O procurador da República no Município de Santa Maria, Rafael Brum Miron, denunciou à Justiça Federal cinco pessoas que fraudarem contrato de licitação para a aquisição de leite em pó para o Depósito de Subsistência de Santa Maria (DSSM). Foram denunciados Márcio Pires de Araújo, Éderson Luís Fontana Ferri, Vitor Augusto de Felippes, Marisa Carvalho da Rosa e Mário Steffen. O DSSM tem por objetivo suprir, com artigos de alimentação, a 42 organizações militares espalhadas pelo Estado.
Em 21 de março de 2003, os denunciados Mário Steffen e Marisa Carvalho da Rosa, então sócios da empresa Intersul Alimentos Ltda, entregaram para o depósito 24 mil quilos de leite. Toda a entrega deveria ser de leite em pó integral instantâneo. No entanto, foram repassados apenas 9 mil quilos desse produto em conformidade com as especificações licitadas, sendo que os demais 15 mil quilos eram de leite em pó modificado, gênero de qualidade inferior e, consequentemente, de valor menor, acarretando prejuízo considerável à Fazenda Pública.
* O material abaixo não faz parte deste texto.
Lemma random_step g : good g -> exists g',
  random g = Ok ((next (rand_type g) (contents g)).1, g') /\
  contents g' = (next (rand_type g) (contents g)).2 /\ good g' /\ same_table g g'.
Proof.
  intros Hg. unfold random, next. change TYPE_0 with 0. destruct (Z.eqb_spec (rand_type g) 0) as [H0|H0].
  - destruct (good_word g 0 Hg ltac:(unfold size; lia)) as [Hw Hl]. rewrite Z.add_0_r in Hw.
    rewrite (load_run _ _ _ Hw). cbn [mbind cres_bind]. rewrite good_rand_run by done.
    cbn [mbind cres_bind]. pose proof (park_miller_range (word g 0)).
    change 0x7fffffff with (2 ^ 31 - 1). rewrite land_mask, Z.mod_small by lia.
    rewrite (store_run _ _ _ _ Hw). cbn [mbind cres_bind fst snd].
    assert (contents g = [word g 0]) as Hc by (unfold contents; by rewrite H0). rewrite Hc. cbn [nth].
    eexists. split; [reflexivity|]. split; [|split].
    + unfold contents, upd. cbn. rewrite H0. cbn. unfold word. cbn. by rewrite Z.add_0_r, lookup_insert_eq.
    + pose proof (good_store g 0 (park_miller (word g 0)) Hg) as Hgood. rewrite Z.add_0_r in Hgood.
      apply Hgood; unfold size, is_long; lia.
    + repeat split. intros p Hp. unfold upd. cbn. apply lookup_insert_ne. unfold size in Hp. lia.
  - destruct (good_deg g Hg H0) as (Hs & Hd & Hsize). destruct (g_ptrs _ Hg H0) as [Hr Hf].
    pose proof (Z.mod_pos_bound (rptr g - state g + rand_sep g) (rand_deg g) ltac:(lia)) as Hfb.
    destruct (contents_words g Hg H0) as [-> ->].
    destruct (good_word g (fptr g - state g) Hg ltac:(lia)) as [Hwf _].
    destruct (good_word g (rptr g - state g) Hg ltac:(lia)) as [Hwr _].
    rewrite Zplus_minus in Hwf, Hwr.
    rewrite (load_run _ _ _ Hwf), (load_run _ _ _ Hwr). cbn [mbind cres_bind].
    rewrite (store_run _ _ _ _ Hwf). cbn [mbind cres_bind]. set (v := i32 (word g (fptr g - state g) + word g (rptr g - state g))).
    set (g1 := g <| longs := <[fptr g := v]> (longs g) |>).
    rewrite (load_run g1 (fptr g) v) by apply lookup_insert_eq. cbn [mbind cres_bind fst snd].
    rewrite half. change (if end_ptr g1 <=? fptr g + 1 then (state g1, rptr g + 1) else _) with (moved g).
    destruct (moved_ptrs g Hg H0) as (M1 & M2 & M3). destruct (moved g) as [f' r'] eqn:Hm. cbn [fst snd] in *.
    eexists. split; [reflexivity|]. split; [|split].
    + unfold contents. rewrite (proj2 (Z.eqb_neq _ _) H0).
      set (g2 := g1 <| fptr := f' |> <| rptr := r' |>). change (rand_type g2) with (rand_type g).
      rewrite (proj2 (Z.eqb_neq _ _) H0). change (rand_deg g2) with (rand_deg g).
      change (fptr g2) with f'. change (state g2) with (state g). rewrite M2.
      rewrite <- (cyclic_move (word g) (rand_deg g) (fptr g - state g) v) by lia.
      apply list_fmap_ext. intros i k _. rewrite Zplus_mod_idemp_l. unfold word.
      change (longs g2) with (<[fptr g := v]> (longs g)). change (state g2) with (state g).
      destruct (decide _) as [Heq|Hne].
      * rewrite Heq, Zplus_minus. by rewrite lookup_insert_eq.
      * rewrite lookup_insert_ne by lia. done.
    + pose proof (good_store g (fptr g - state g) v Hg ltac:(lia) (is_long_i32 _)) as Hgood.
      rewrite Zplus_minus in Hgood. destruct Hgood as [Ht Hdd Hss He Hw _]. by split.
    + repeat split. intros p Hp. unfold upd. cbn. apply lookup_insert_ne. lia.
Qed.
De acordo com o procurador da República, os demais denunciados Márcio Pires de Araújo, Éderson Luis Fontana Ferri e Vitor Augusto de Felippes, encobriram a fraude. “Durante a investigação”, afirma Rafael Brum Miron, “constatamos que Márcio era o agente público responsável pela compra dos gêneros alimentícios. Em seu depoimento, ele reconheceu ter mobilizando o aparato administrativo com objetivo de entregar leite em pó de qualidade inferior, causando prejuízos aos cofres públicos. Com isso, além de descumprir seus deveres funcionais e infringir a lei, ainda agiu no sentido de encobrir sua conduta delituosa”.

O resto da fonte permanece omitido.